→ **DIRECTIONS**
In the records below, find every line with the word "apply" and copy it.

→ **Saved data entries**

==*==

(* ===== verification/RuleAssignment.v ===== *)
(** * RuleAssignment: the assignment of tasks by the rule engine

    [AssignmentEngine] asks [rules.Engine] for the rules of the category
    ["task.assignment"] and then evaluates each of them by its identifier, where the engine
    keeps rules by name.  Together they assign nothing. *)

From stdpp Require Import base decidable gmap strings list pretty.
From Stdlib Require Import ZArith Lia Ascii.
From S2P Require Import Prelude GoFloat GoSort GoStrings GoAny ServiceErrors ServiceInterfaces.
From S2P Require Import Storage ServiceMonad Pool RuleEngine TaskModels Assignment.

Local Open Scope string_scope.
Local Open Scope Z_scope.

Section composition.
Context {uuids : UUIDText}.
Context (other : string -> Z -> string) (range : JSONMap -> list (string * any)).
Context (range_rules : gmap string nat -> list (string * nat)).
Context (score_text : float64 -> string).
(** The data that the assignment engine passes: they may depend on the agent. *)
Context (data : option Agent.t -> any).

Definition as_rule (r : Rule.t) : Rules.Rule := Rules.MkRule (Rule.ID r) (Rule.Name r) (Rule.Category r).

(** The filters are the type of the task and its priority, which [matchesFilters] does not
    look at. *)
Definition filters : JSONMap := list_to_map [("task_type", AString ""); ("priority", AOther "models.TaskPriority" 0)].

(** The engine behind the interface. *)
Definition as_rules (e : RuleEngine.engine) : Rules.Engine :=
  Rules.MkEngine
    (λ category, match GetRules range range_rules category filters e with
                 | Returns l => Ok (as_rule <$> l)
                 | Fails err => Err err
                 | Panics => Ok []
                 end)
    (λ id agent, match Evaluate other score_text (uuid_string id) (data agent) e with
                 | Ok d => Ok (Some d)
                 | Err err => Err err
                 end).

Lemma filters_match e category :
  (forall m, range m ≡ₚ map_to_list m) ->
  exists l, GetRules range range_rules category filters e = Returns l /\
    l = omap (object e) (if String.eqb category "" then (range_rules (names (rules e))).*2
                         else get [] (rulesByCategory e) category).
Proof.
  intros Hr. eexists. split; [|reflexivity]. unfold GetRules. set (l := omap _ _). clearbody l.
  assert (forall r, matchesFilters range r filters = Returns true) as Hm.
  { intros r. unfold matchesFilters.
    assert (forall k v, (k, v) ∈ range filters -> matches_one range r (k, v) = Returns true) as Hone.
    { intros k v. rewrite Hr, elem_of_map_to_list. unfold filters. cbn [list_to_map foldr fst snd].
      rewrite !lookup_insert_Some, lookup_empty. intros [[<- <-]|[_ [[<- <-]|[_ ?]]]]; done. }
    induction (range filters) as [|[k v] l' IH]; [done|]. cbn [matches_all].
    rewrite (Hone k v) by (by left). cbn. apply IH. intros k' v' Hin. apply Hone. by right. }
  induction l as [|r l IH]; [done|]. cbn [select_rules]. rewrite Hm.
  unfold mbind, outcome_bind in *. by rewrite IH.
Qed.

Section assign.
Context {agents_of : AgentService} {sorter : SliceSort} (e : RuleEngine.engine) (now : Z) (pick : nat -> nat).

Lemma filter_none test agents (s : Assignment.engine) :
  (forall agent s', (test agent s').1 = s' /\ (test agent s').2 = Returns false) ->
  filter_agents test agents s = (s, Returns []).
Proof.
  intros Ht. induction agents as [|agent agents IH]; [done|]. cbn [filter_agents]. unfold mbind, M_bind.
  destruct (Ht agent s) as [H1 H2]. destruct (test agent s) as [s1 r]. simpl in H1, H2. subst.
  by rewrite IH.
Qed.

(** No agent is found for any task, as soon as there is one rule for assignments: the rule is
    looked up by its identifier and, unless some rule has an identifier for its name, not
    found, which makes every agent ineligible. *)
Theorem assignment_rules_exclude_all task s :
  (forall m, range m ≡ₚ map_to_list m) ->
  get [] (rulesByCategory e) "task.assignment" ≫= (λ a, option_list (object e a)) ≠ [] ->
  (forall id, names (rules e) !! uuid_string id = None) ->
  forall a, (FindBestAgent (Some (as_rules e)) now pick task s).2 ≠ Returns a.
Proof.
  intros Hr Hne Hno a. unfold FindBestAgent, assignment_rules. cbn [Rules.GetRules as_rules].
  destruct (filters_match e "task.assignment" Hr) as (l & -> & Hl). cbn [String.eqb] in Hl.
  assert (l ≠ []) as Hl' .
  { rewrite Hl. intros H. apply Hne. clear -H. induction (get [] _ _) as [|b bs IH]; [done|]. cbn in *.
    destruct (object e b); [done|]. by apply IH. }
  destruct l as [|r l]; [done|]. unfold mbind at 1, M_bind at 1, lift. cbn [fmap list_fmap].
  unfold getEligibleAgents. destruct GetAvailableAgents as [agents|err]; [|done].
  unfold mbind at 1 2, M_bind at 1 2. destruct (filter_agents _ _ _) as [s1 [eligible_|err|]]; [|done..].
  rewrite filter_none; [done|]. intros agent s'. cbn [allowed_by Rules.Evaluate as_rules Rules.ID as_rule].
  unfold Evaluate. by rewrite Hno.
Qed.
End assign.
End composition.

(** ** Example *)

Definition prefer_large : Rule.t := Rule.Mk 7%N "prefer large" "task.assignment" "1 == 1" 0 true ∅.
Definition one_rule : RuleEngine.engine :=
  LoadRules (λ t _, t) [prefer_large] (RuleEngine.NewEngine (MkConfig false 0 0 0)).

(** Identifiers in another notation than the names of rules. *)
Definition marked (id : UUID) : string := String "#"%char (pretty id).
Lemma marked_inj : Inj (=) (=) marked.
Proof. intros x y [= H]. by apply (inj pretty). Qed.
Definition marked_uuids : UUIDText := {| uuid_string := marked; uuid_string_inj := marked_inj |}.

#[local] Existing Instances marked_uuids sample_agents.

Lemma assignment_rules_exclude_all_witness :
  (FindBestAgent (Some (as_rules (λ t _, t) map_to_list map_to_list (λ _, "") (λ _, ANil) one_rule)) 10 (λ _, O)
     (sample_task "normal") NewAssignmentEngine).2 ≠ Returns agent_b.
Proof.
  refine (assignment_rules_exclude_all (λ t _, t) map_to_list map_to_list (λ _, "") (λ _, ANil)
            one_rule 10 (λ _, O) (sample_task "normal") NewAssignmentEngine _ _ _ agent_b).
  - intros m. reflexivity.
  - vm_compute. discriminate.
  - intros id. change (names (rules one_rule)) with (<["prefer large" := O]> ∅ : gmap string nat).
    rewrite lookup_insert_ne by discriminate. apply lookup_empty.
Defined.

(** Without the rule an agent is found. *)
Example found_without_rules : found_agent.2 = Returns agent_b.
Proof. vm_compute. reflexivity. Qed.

==*==

→ **RESULT**
    rewrite (Hone k v) by (by left). cbn. apply IH. intros k' v' Hin. apply Hone. by right. }
  { rewrite Hl. intros H. apply Hne. clear -H. induction (get [] _ _) as [|b bs IH]; [done|]. cbn in *.
    destruct (object e b); [done|]. by apply IH. }
Proof. intros x y [= H]. by apply (inj pretty). Qed.
    rewrite lookup_insert_ne by discriminate. apply lookup_empty.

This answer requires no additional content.